Demo Performing Text Processing and Analysis

We’re starting with a fresh Jupyter notebook to demonstrate common text-processing tasks using a chat-based LLM: summarization, bullets, sentiment analysis, translation, and converting plain text into structured formats. These small utilities show practical patterns for building reproducible prompts and integrating model outputs into downstream workflows.

Overview: tasks and examples

Task	Goal	Example prompt type
Summarization	Produce concise or length-limited summaries	500-word summary, bullet points
Sentiment analysis	Classify text as Positive / Negative / Neutral	Label customer reviews
Translation (tone-preserving)	Translate while keeping poetic or rhetorical tone	French poem → English poetic rendering
Format conversion	Convert semi-structured text to JSON / XML / JSONL	States → structured records

Setup

Load your API key from an environment variable and define a helper that wraps the ChatCompletion API. Keep API keys out of source code and follow your organization’s secret management policies.

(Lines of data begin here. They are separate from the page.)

Lemma zeros_split l start len :
  zeros_at l (start, len) -> 0 < len ->
  start + len <= length l /\ l = (take start l ++ replicate len 0%N ++ drop (start + len) l)%list.
Proof.
  intros Hz Hlen. assert (start + len <= length l) as Hle.
  { assert (l !! (start + len - 1) = Some 0%N) as Hk%lookup_lt_Some by (apply Hz; cbn; lia). lia. }
  split; [done|]. rewrite <- (take_drop start l) at 1. f_equal.
  rewrite <- (take_drop len (drop start l)) at 1. rewrite drop_drop. f_equal.
  apply list_eq. intros i. destruct (decide (i < len)) as [Hi|Hi].
  - rewrite lookup_take_lt, lookup_drop, lookup_replicate_2 by done. apply Hz. cbn. lia.
  - rewrite lookup_take_ge, lookup_ge_None_2 by (rewrite ?length_replicate; lia). done.
Qed.

(** What follows the address inside the brackets. *)
Definition closes (s : string) : Prop := exists t, s = "]" +:+ t \/ s = "%" +:+ t.

Lemma closes_ends s : closes s -> ends_groups s /\ no_group s /\ no_digit 10 s.
Proof. by intros (t & [->| ->]). Qed.

Lemma ipv6_of_segments (ip : array 16) groups :
  groups = segments (elems ip) -> ipv6_of_groups groups = Some ip.
Proof.
  intros ->. unfold ipv6_of_groups. change (fun g : N => [u8 (g / 256); u8 g]) with group_bytes.
  rewrite segments_bytes by by rewrite array_length. apply array_of_elems.
Qed.

Lemma segments_app l l' : Nat.even (length l) = true -> segments (l ++ l') = (segments l ++ segments l')%list.
Proof.
  induction l as [[|a [|b l]] IH] using (induction_ltof1 _ length); intros He; [done|done|].
  cbn [segments app]. rewrite IH; [done|unfold ltof; simpl; lia|done].
Qed.

Lemma read_ipv6_mapped (ip : array 16) rest :
  take 12 (elems ip) = (replicate 10 x00 ++ [xff; xff])%list -> closes rest ->
  read_ipv6_addr (("::ffff:" +:+ ipv4_to_string (drop 12 (elems ip))) +:+ rest) = Some (ip, rest).
Proof.
  intros Hmap Hrest. destruct (closes_ends _ Hrest) as (_ & _ & Hd).
  assert (length (drop 12 (elems ip)) = 4) as Hlen by by rewrite length_drop, array_length.
  destruct (array_of_is_Some _ _ Hlen) as [ip4 Hip4]. apply array_of_Some in Hip4. rewrite <- Hip4.
  unfold read_ipv6_addr. rewrite append_assoc.
  set (text := ipv4_to_string (elems ip4) +:+ rest).
  change (read_groups 0 8 ("::ffff:" +:+ text)) with (@nil N, false, "::ffff:" +:+ text).
  cbn [length Nat.eqb]. change (read_given_char ":" ("::ffff:" +:+ text)) with (Some (tt, ":ffff:" +:+ text)).
  cbn [mbind option_bind]. change (read_given_char ":" (":ffff:" +:+ text)) with (Some (tt, "ffff" +:+ (":" +:+ text))).
  cbn [mbind option_bind].
  assert (read_groups 0 (8 - (0 + 1)) ("ffff" +:+ (":" +:+ text)) = (65535%N :: segments (elems ip4), true, rest)) as ->.
  { change (8 - (0 + 1)) with 7. enough (forall n, read_groups 0 (S (S (S n))) ("ffff" +:+ (":" +:+ text)) =
      (65535%N :: segments (elems ip4), true, rest)) as Hn by apply (Hn 4).
    intros n. cbn [read_groups read_separator]. rewrite group_not_ipv4; [|cbn; eauto 8|done].
    change ("ffff" +:+ (":" +:+ text)) with (hexadecimal 4 65535 +:+ (":" +:+ text)).
    rewrite read_hexadecimal by done. cbn [Nat.ltb Nat.leb].
    change (read_given_char ":" (":" +:+ text)) with (Some (tt, text)). cbn [mbind option_bind].
    unfold text. rewrite read_ipv4_text by done. done. }
  rewrite (ipv6_of_segments ip); [done|].
  rewrite <- (take_drop 12 (elems ip)), Hmap, segments_app by done. rewrite <- Hip4.
  assert (length (segments (elems ip4)) = 2) as Hl2.
  { pose proof (segments_length (elems ip4)) as Hs. rewrite array_length in Hs. specialize (Hs eq_refl). lia. }
  cbn [length app]. rewrite Hl2. done.
Qed.

Lemma read_ipv6_text (ip : array 16) rest :
  closes rest -> read_ipv6_addr (ipv6_to_string (elems ip) +:+ rest) = Some (ip, rest).
Proof.
  intros Hrest. destruct (closes_ends _ Hrest) as (He & Hno & _).
  unfold ipv6_to_string. case_bool_decide as Hmap; [by apply read_ipv6_mapped|].
  set (l := segments (elems ip)).
  assert (length l = 8) as Hl.
  { pose proof (segments_length (elems ip)) as Hs. rewrite array_length in Hs. specialize (Hs eq_refl).
    unfold l. lia. }
  pose proof (segments_small (elems ip) : small l) as Hsmall.
  pose proof (longest_zero_run_zeros l 0 (0, 0)%nat (0, 0)%nat) as Hz. rewrite drop_0 in Hz.
  destruct (longest_zero_run 0 (0, 0)%nat (0, 0)%nat l) as [start len] eqn:Hrun.
  assert (zeros_at l (start, len)) as Hzeros by (apply Hz; [intros k; cbn; lia|intros k; cbn; lia|by left]).
  unfold read_ipv6_addr. destruct (Nat.ltb_spec 1 len) as [Hlen|Hlen].
  - destruct (zeros_split l start len Hzeros ltac:(lia)) as [Hle Hsplit]. rewrite append_assoc.
    rewrite (append_assoc "::").
    set (tail := drop (start + len) l) in *. set (head := take start l) in *.
    assert (length head = start) as Hhl by (unfold head; rewrite length_take; lia).
    assert (length tail = 8 - (start + len)) as Htl by (unfold tail; rewrite length_drop; lia).
    rewrite read_groups_head; [|..|done]; cycle 1.
    + intros g Hg. apply Hsmall. rewrite Hsplit. set_solver.
    + lia.
    + done.
    + by right.
    + cbv zeta. rewrite Hhl. destruct (Nat.eqb_spec start 8); [lia|].
      change (read_given_char ":" ("::" +:+ ?x)) with (Some (tt, ":" +:+ x)). cbn [mbind option_bind].
      change (read_given_char ":" (":" +:+ ?x)) with (Some (tt, x)). cbn [mbind option_bind].
      rewrite read_groups_head; [|..|done]; cycle 1.
      * intros g Hg. apply Hsmall. rewrite Hsplit. set_solver.
      * lia.
      * apply He.
      * by right.
      * rewrite (ipv6_of_segments ip); [done|]. fold l. rewrite Htl.
        replace (8 - start - (8 - (start + len))) with len by lia. by symmetry.
  - rewrite read_groups_head; [|done|lia|apply He|by left|intros E; by rewrite E in Hl].
    cbv zeta. rewrite Hl. cbn [Nat.eqb]. by rewrite (ipv6_of_segments ip).
Qed.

Store sensitive credentials (like OPENAI_API_KEY) in environment variables or a secrets manager. Avoid hard-coding keys in notebooks.

# In [1]
import os
import openai

openai.api_key = os.getenv("OPENAI_API_KEY")
def get_word_completion(prompt: str, model: str = "gpt-3.5-turbo") -> str:
    """
    Send a chat-style prompt and return the assistant's content string.
    """
    messages = [
        {"role": "system", "content": "You are a helpful assistant."},
        {"role": "user", "content": prompt},
    ]
    response = openai.ChatCompletion.create(model=model, messages=messages)
    return response.choices[0].message.content

Best practices

Separate context (source text) from instructions (the prompt). This makes prompts reusable and easier to test.
Delimit large contexts (e.g., using triple backticks) so the model can clearly distinguish input data from the instruction.
When requesting structured outputs (JSON, XML, CSV), be explicit about the required schema to minimize parsing errors.

When embedding large context into prompts, delimit it (for example with triple backticks) so the model can clearly distinguish the source content from the instruction.

Summarization

Keep the source text and the instruction separate. Here’s an excerpt from Steve Jobs’ 2005 Stanford commencement address. We ask for a 500-word summary, then show how to request a bullet-point summary for scannability.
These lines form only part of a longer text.